Court Opinion

ID: 9550963
Source: CourtListenerOpinion
Date Created: 2023-08-07 18:45:47.058644+00
Date Added: 2024-06-11T15:22:49.899784
License: Public Domain

DE CONCINI, Justice.
I dissent.
The appellant in his brief makes this statement: “The findings of fact by the trial judge are not disputed. The only issue *401before this court is whether the trial court properly applied the law to the facts.”
With no facts in dispute, the majority has quoted evidence to supplement the findings of fact which, it says, negatives the trial court’s conclusion. I do not agree with the majority on that point.
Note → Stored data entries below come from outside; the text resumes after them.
(* ===== verification/Registration.v ===== *)
(** * The registration service: [internal/registration]

    Registration, heartbeat, acknowledgement, deregistration and capability
    refresh (service.go, heartbeat.go, refresh.go), and the wrapper that keeps
    the capability index in step (cmd/mcpgw/serve.go). A call runs on the
    [World]: the database, the index of this pod, the service's own settings,
    and the trace of what it emitted (audit entries, lifecycle events,
    broadcasts, the active-registration gauge). A call reads the clock once; the
    clock moves between calls. Errors of audit, publishing and broadcasting are
    logged and dropped by the code, so the trace records the attempts. *)

From S2P Require Import Prelude GoStrings Encoding GoNet Types Spiffe RegTypes Store Json.
From S2P Require Import Classification Lifecycle CapIndex.

#[local] Open Scope string_scope.
#[local] Open Scope list_scope.
#[local] Open Scope nat_scope.
#[local] Open Scope go_scope.

(** ** Errors of the service *)

Definition ErrInvalidRequest : error := Sentinel "invalid request".
Definition ErrUnauthorized : error := Sentinel "unauthorized".
Definition ErrForbidden : error := Sentinel "forbidden".
Definition ErrNotFound : error := Sentinel "not found".

(** ** The world *)

Record AuditEntry := mkAuditEntry {
  ae_EventType : string;
  ae_ClientID : string;
  ae_ServerName : string;
  ae_Details : list (string * string);
}.

(** [LifecycleEventPublisher]. *)
Inductive LifecycleEvent :=
| ServerRegistered (server : ServerRecord)
| ServerDeregistered (serverID name reason : string)
| ServerHealthChanged (serverID name : string) (oldStatus newStatus : ServerStatus).

(** The payloads broadcast to the other pods. *)
Inductive Broadcast :=
| RegistrationEvent (EventType ServerID : string) (Timestamp : Z)
| ClassificationEvent (ToolName RiskLevel UpdatedBy : string) (Timestamp : Z)
| CapabilitiesChanged (ServerID Hash : string) (ToolCount : Z).

Abbreviation settings := (list (string * any)).

Record World := mkWorld {
  w_db : DB;
  w_index : CapabilityIndex;
  w_spiffeAllowList : list string;
  w_settingsVersion : Z;
  w_effectiveSettings : gmap string settings;
  w_audit : list AuditEntry;
  w_events : list LifecycleEvent;
  w_broadcasts : list Broadcast;
  w_registrations : gmap string Z;
  w_rand : nat;
}.

Definition w_now (w : World) : Z := w.(w_db).(db_now).

Definition set_db (x : DB) (w : World) : World :=
  mkWorld x w.(w_index) w.(w_spiffeAllowList) w.(w_settingsVersion) w.(w_effectiveSettings)
    w.(w_audit) w.(w_events) w.(w_broadcasts) w.(w_registrations) w.(w_rand).
Definition set_index (x : CapabilityIndex) (w : World) : World :=
  mkWorld w.(w_db) x w.(w_spiffeAllowList) w.(w_settingsVersion) w.(w_effectiveSettings)
    w.(w_audit) w.(w_events) w.(w_broadcasts) w.(w_registrations) w.(w_rand).
Definition set_settings (v : Z) (x : gmap string settings) (w : World) : World :=
  mkWorld w.(w_db) w.(w_index) w.(w_spiffeAllowList) v x
    w.(w_audit) w.(w_events) w.(w_broadcasts) w.(w_registrations) w.(w_rand).
Definition set_allow (x : list string) (w : World) : World :=
  mkWorld w.(w_db) w.(w_index) x w.(w_settingsVersion) w.(w_effectiveSettings)
    w.(w_audit) w.(w_events) w.(w_broadcasts) w.(w_registrations) w.(w_rand).
Definition add_audit (x : AuditEntry) (w : World) : World :=
  mkWorld w.(w_db) w.(w_index) w.(w_spiffeAllowList) w.(w_settingsVersion) w.(w_effectiveSettings)
    (w.(w_audit) ++ [x]) w.(w_events) w.(w_broadcasts) w.(w_registrations) w.(w_rand).
Definition add_event (x : LifecycleEvent) (w : World) : World :=
  mkWorld w.(w_db) w.(w_index) w.(w_spiffeAllowList) w.(w_settingsVersion) w.(w_effectiveSettings)
    w.(w_audit) (w.(w_events) ++ [x]) w.(w_broadcasts) w.(w_registrations) w.(w_rand).
Definition add_broadcast (x : Broadcast) (w : World) : World :=
  mkWorld w.(w_db) w.(w_index) w.(w_spiffeAllowList) w.(w_settingsVersion) w.(w_effectiveSettings)
    w.(w_audit) w.(w_events) (w.(w_broadcasts) ++ [x]) w.(w_registrations) w.(w_rand).
Definition set_registrations (x : gmap string Z) (w : World) : World :=
  mkWorld w.(w_db) w.(w_index) w.(w_spiffeAllowList) w.(w_settingsVersion) w.(w_effectiveSettings)
    w.(w_audit) w.(w_events) w.(w_broadcasts) x w.(w_rand).
Definition next_rand (w : World) : World :=
  mkWorld w.(w_db) w.(w_index) w.(w_spiffeAllowList) w.(w_settingsVersion) w.(w_effectiveSettings)
    w.(w_audit) w.(w_events) w.(w_broadcasts) w.(w_registrations) (S w.(w_rand)).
The lower court found, and it is not disputed, that the- stock sold was the stock of Hadley and not Thorne’s nor the corporation’s. The majority have inferred from the evidence quoted that the money went into the coffers of the corporation and thereby benefitted Thorne. There is no evidence to sustain that except by inference, and even if it were true, it might have been a loan to the corporation which, to my view, would be different than a sale of the corporation’s stock. Regardless of what it was there is no evidence to sustain these words by the majority opinion: “* * * there can be no doubt that this was an investment in the' company and that the money paid by plaintiff went into the coffers of the corporation * *
It is too well known to need citations that this court is not a fact-finding body. In this case no assignment of error was directed to the incorrectness of the trial court’s findings of fact. In such a case the findings are deemed conclusive. With no finding that the money went into the corporation’s coffers, and no evidence to sustain such a finding except by inference, which the trial court is not bound to so infer, this court should not disturb the decision on the basis of its previous rulings. See Valley Nat. Bank of Phoenix v. Carrow, 71 Ariz. 87, 223 P.2d 912.